ASSIGNMENT:
Once the line containing "- byte_cases (fun z => (0 <=? Z.land" is found in the entries below, restate it and each following line word for word, stopping after the line containing "0x0f =? p))".
● ● ● ● ●
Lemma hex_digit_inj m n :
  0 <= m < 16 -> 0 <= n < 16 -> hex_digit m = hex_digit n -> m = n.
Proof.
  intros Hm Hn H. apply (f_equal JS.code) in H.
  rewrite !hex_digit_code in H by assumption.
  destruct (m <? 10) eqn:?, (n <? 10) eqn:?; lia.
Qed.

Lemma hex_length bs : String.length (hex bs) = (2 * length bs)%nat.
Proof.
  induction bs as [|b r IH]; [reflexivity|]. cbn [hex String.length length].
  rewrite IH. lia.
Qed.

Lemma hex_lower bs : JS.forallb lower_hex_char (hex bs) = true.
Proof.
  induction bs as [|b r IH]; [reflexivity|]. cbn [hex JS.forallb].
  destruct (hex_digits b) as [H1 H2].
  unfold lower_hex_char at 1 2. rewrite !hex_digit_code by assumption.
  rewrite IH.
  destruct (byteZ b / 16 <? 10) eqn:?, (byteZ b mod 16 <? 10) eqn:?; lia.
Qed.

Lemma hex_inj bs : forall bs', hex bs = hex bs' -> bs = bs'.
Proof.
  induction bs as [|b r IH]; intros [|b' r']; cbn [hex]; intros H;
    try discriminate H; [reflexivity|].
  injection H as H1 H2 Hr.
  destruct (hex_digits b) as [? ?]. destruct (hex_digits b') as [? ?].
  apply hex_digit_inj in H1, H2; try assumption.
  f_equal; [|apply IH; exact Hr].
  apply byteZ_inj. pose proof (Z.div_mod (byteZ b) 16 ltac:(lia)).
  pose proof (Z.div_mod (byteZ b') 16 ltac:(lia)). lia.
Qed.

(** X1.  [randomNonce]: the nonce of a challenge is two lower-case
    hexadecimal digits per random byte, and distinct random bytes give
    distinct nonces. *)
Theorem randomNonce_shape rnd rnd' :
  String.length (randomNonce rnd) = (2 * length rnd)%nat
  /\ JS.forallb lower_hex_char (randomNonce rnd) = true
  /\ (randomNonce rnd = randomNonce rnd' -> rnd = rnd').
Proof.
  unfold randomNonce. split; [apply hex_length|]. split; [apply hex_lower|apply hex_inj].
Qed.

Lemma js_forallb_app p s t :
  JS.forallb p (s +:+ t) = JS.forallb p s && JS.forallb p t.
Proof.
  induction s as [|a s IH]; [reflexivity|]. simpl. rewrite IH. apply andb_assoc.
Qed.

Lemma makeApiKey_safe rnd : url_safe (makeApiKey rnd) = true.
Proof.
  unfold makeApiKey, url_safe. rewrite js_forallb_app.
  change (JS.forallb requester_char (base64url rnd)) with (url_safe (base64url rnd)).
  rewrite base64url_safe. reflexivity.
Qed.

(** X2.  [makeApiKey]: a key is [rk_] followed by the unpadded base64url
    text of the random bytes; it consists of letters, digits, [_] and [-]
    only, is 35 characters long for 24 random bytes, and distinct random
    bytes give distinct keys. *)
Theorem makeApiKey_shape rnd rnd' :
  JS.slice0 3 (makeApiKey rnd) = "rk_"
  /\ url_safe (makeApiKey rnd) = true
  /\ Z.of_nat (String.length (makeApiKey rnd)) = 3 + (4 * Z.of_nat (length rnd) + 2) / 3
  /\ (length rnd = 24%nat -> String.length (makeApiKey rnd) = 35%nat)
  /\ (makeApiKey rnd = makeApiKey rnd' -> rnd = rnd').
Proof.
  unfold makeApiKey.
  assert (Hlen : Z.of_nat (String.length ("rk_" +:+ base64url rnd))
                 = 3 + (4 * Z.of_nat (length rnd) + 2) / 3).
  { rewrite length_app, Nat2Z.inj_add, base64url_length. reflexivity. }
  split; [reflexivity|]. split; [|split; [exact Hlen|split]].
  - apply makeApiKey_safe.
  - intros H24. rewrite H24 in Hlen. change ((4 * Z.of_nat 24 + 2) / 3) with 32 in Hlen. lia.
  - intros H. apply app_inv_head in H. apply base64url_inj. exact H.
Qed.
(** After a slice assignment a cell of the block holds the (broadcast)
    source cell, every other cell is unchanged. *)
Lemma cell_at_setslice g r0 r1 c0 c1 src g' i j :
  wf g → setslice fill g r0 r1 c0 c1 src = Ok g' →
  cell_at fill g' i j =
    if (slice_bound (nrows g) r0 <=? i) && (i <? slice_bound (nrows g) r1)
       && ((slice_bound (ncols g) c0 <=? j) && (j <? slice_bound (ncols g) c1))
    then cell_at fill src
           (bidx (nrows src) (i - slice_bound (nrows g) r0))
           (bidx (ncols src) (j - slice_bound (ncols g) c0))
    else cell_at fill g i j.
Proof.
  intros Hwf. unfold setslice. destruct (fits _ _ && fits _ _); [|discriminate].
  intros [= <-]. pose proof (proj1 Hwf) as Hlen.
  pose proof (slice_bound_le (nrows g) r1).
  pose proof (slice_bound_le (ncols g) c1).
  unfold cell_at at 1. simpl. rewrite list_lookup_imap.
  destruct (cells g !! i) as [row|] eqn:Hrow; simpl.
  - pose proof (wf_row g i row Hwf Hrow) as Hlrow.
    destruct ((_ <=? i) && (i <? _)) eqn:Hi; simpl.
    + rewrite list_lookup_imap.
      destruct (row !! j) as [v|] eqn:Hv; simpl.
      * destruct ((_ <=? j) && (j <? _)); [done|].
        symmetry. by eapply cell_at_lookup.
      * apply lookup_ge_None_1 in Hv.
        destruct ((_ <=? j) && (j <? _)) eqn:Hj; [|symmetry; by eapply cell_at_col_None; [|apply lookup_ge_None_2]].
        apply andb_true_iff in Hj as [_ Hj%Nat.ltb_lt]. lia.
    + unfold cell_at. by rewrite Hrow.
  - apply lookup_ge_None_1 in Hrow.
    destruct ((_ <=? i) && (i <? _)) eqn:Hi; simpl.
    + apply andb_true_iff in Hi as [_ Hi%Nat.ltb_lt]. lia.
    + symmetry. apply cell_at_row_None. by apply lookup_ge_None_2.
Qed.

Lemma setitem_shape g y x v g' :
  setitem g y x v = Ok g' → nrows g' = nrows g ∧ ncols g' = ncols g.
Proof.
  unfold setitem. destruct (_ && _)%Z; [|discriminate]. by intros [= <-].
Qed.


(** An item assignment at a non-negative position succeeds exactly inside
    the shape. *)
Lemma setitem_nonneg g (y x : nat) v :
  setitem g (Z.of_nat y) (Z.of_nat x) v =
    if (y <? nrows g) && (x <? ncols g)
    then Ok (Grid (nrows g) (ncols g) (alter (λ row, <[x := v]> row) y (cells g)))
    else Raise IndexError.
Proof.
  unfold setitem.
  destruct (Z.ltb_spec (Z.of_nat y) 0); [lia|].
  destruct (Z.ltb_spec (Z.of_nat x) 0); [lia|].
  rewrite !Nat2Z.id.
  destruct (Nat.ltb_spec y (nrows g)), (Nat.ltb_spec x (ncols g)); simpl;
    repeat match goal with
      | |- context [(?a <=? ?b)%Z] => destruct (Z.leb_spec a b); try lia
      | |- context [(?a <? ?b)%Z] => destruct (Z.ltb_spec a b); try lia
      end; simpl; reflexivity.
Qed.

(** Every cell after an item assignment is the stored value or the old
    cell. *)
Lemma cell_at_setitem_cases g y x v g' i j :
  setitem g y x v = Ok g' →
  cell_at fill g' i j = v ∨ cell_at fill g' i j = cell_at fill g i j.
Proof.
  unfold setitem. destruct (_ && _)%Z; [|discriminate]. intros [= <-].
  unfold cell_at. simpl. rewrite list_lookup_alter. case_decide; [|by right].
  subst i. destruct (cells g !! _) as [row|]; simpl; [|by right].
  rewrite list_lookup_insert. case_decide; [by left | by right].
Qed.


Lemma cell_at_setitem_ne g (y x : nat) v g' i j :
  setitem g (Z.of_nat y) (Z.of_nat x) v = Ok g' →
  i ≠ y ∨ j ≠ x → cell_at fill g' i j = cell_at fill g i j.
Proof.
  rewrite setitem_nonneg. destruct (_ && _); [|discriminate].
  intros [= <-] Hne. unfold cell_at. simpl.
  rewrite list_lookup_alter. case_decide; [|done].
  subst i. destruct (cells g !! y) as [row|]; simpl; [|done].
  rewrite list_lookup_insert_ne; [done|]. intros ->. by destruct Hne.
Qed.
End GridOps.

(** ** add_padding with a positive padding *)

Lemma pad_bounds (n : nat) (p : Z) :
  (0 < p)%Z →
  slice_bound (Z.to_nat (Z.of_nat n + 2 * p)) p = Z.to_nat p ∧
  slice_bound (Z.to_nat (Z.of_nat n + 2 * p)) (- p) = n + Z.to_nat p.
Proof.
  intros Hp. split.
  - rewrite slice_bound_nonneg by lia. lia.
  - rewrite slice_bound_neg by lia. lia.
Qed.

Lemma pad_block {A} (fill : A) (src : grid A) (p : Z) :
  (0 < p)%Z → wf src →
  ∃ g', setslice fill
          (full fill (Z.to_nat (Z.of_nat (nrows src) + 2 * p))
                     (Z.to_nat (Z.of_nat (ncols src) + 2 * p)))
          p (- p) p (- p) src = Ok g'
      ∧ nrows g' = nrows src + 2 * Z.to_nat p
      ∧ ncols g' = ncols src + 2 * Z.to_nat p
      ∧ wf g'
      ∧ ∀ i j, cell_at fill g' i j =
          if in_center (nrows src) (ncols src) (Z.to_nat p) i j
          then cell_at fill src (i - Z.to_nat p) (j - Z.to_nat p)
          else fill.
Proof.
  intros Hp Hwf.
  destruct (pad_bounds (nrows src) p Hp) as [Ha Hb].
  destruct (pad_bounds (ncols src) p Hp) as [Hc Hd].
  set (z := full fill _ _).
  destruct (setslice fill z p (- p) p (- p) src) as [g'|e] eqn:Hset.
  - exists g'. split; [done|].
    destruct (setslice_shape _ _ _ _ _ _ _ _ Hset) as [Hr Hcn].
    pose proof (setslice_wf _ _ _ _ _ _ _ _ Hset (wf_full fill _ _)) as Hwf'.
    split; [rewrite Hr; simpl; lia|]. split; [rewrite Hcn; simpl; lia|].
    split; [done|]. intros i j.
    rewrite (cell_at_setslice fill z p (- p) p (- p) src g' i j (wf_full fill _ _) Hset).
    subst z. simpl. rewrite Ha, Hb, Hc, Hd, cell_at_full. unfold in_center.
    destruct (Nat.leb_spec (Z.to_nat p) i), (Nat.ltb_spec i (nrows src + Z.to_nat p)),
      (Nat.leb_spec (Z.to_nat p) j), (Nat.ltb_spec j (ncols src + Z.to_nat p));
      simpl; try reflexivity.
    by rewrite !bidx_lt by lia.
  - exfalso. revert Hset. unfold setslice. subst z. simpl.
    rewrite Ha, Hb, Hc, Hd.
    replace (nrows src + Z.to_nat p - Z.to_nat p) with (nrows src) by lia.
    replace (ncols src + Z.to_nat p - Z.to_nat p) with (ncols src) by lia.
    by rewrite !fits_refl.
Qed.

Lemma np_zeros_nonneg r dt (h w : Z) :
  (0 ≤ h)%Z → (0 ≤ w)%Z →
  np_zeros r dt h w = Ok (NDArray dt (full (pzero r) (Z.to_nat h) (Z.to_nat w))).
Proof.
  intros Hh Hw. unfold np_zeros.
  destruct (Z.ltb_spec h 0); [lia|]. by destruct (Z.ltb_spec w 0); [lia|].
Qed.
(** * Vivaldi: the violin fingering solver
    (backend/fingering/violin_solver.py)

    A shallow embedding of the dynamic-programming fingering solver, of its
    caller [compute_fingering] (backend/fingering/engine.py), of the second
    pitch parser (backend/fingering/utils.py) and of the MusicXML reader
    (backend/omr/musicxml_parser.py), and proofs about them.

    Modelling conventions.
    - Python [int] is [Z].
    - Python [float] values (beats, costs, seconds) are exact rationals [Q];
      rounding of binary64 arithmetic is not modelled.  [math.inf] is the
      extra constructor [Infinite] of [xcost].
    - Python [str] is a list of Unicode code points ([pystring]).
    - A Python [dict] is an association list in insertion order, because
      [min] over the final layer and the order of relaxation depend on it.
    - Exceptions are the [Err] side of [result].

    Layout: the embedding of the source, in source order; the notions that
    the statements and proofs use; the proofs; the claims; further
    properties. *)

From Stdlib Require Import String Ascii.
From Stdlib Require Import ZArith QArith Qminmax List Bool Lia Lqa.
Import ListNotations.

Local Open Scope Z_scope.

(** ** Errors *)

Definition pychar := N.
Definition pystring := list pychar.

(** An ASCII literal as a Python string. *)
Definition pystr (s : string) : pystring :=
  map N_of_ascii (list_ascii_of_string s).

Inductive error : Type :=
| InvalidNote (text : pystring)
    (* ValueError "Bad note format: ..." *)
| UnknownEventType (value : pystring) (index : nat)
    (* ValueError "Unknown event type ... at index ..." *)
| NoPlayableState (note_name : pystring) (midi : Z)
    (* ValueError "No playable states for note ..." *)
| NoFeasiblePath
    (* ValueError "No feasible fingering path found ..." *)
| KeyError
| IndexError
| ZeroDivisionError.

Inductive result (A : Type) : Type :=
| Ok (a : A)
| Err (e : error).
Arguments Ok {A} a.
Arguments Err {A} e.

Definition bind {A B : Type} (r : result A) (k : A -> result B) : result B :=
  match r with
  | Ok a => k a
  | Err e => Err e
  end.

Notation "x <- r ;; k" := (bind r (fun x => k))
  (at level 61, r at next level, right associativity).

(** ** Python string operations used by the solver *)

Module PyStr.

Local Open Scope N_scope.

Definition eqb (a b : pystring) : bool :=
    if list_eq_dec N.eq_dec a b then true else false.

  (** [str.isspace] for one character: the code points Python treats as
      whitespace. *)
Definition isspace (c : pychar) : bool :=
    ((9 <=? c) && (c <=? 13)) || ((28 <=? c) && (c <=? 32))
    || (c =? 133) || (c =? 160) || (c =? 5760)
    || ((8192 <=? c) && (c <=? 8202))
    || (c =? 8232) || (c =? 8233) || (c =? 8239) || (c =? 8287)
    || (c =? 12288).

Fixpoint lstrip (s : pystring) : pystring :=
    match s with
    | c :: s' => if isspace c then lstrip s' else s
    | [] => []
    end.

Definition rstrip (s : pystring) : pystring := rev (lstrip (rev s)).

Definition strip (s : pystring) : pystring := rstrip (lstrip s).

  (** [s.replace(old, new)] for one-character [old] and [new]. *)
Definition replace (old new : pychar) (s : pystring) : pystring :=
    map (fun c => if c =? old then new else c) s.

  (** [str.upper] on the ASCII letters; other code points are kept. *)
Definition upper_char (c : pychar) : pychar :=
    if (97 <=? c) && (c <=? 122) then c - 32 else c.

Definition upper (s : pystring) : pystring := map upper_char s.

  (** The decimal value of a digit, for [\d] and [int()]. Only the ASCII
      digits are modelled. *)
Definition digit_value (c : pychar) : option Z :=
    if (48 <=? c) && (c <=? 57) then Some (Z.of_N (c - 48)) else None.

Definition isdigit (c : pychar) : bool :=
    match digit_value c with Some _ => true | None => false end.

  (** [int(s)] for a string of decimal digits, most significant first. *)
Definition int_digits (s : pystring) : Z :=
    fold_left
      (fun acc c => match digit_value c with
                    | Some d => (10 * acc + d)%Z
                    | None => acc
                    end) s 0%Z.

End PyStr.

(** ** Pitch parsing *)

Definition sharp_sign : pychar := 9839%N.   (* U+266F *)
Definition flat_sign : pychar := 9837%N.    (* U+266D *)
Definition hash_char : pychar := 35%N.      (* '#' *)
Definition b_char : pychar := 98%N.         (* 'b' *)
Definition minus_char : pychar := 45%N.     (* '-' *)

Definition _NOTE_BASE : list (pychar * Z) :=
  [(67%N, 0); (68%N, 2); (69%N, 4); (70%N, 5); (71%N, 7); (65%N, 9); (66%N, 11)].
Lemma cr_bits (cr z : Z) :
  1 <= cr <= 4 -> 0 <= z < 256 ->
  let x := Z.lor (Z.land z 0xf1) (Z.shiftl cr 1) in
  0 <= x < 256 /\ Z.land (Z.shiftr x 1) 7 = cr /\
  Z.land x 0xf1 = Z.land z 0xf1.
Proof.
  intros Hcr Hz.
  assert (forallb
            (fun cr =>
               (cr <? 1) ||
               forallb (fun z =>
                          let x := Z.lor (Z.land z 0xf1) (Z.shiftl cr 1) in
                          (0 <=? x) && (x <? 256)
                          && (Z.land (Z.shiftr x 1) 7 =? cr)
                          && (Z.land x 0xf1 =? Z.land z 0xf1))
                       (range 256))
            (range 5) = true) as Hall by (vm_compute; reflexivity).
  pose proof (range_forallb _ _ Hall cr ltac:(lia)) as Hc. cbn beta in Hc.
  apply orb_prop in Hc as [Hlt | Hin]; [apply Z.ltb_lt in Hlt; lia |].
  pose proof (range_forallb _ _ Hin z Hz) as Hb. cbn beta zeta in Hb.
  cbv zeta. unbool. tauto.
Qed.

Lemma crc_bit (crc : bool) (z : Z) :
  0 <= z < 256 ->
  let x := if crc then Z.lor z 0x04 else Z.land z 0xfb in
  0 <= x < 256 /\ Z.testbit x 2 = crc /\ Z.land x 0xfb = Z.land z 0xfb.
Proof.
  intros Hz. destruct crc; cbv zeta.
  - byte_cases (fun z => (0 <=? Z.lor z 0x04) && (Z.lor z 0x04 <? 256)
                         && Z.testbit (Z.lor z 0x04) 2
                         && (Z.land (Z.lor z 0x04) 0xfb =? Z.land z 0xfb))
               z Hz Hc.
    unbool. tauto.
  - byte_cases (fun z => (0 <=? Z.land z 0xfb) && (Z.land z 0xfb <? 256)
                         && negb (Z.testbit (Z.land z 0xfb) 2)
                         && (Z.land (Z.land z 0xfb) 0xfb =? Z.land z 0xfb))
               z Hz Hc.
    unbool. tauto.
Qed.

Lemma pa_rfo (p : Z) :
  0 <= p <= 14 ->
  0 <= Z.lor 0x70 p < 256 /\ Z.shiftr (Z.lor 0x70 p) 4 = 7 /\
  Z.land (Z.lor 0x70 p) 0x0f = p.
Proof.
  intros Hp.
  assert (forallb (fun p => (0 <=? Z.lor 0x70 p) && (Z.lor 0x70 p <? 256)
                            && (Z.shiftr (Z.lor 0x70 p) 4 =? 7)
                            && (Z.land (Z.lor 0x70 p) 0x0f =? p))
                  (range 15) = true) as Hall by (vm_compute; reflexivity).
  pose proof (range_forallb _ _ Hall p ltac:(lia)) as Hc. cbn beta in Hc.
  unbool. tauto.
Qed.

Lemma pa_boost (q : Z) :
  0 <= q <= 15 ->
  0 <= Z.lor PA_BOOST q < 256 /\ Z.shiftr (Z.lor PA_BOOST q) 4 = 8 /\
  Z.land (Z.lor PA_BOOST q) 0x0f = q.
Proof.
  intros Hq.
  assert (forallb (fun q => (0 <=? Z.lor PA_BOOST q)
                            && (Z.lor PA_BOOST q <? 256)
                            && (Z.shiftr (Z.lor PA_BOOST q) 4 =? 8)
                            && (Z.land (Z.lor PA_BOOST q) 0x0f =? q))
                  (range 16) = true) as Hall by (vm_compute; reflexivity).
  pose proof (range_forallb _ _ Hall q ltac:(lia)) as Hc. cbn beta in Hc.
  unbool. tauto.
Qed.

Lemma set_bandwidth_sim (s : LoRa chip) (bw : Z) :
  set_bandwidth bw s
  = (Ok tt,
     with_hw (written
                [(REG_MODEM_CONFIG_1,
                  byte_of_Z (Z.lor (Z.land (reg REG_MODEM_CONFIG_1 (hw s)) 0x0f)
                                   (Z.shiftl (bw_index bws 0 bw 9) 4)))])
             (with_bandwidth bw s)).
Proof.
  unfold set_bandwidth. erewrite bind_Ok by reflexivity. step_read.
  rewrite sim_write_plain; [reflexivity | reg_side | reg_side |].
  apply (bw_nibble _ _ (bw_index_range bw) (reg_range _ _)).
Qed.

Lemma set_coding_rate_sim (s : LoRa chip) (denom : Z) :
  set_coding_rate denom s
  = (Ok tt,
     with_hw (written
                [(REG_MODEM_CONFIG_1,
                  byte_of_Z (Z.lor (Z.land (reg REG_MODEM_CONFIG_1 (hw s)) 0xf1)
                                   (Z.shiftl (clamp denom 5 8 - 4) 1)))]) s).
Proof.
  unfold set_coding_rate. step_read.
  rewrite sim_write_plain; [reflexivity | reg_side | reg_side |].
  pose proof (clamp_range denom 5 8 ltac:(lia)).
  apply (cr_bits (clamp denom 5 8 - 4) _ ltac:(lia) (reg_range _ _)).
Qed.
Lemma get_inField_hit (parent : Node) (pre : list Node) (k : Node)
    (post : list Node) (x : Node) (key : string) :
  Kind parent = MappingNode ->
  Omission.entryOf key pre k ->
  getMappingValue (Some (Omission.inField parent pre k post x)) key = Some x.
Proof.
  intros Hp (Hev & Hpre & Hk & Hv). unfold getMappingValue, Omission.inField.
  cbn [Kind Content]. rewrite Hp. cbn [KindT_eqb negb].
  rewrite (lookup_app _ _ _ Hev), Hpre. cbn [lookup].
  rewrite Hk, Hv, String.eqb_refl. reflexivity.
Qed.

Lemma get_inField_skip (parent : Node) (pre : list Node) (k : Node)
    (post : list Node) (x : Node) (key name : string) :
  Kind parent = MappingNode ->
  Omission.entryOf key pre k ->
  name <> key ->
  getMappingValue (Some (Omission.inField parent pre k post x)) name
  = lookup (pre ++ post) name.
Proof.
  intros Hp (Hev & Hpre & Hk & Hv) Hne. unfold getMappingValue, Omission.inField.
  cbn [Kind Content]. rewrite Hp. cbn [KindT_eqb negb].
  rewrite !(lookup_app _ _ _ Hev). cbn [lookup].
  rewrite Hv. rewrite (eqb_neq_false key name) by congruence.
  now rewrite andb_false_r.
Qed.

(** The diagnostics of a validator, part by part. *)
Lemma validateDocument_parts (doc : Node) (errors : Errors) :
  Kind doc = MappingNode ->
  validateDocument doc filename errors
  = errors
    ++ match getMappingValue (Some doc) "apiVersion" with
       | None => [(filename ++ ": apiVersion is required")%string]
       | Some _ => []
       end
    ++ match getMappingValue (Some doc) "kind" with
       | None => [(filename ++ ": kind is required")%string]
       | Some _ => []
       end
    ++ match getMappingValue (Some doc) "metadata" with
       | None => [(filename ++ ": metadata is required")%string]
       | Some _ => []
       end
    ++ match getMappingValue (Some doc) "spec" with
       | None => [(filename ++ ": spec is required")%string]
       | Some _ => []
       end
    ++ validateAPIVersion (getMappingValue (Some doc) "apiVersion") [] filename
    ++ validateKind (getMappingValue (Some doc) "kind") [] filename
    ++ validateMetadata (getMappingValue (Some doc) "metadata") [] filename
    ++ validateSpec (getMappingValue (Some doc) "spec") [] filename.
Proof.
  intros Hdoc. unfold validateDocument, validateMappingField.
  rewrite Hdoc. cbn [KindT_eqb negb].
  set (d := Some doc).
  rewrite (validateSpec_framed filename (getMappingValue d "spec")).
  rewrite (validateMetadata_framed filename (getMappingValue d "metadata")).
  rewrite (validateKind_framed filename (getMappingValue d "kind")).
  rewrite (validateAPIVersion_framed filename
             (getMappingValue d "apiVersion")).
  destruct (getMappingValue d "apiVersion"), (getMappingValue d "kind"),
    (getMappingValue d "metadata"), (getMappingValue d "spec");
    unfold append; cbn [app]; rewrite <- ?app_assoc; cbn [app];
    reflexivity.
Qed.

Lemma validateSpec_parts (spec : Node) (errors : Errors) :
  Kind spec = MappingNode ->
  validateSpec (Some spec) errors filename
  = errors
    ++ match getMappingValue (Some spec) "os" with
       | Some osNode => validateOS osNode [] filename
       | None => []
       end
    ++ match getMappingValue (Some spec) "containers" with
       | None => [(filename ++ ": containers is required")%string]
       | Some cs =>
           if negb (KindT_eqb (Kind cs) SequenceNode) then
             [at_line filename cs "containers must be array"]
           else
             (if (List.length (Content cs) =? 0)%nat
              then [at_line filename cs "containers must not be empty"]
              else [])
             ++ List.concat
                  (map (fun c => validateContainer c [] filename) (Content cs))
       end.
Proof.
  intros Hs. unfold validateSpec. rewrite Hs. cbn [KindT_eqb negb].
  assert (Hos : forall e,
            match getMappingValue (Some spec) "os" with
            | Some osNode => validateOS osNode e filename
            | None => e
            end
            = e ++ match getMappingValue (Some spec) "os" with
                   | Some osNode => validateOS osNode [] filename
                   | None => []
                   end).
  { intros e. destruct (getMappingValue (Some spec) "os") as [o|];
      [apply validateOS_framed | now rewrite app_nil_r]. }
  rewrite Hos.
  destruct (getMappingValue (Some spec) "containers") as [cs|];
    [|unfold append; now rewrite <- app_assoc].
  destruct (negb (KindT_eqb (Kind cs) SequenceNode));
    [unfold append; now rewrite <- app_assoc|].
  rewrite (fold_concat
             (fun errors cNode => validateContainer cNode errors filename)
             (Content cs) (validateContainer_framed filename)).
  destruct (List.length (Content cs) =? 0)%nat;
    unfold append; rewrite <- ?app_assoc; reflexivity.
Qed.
● ● ● ● ●
RESPONSE AREA:
  - byte_cases (fun z => (0 <=? Z.land z 0xfb) && (Z.land z 0xfb <? 256)
                         && negb (Z.testbit (Z.land z 0xfb) 2)
                         && (Z.land (Z.land z 0xfb) 0xfb =? Z.land z 0xfb))
               z Hz Hc.
    unbool. tauto.
Qed.

Lemma pa_rfo (p : Z) :
  0 <= p <= 14 ->
  0 <= Z.lor 0x70 p < 256 /\ Z.shiftr (Z.lor 0x70 p) 4 = 7 /\
  Z.land (Z.lor 0x70 p) 0x0f = p.
Proof.
  intros Hp.
  assert (forallb (fun p => (0 <=? Z.lor 0x70 p) && (Z.lor 0x70 p <? 256)
                            && (Z.shiftr (Z.lor 0x70 p) 4 =? 7)
                            && (Z.land (Z.lor 0x70 p) 0x0f =? p))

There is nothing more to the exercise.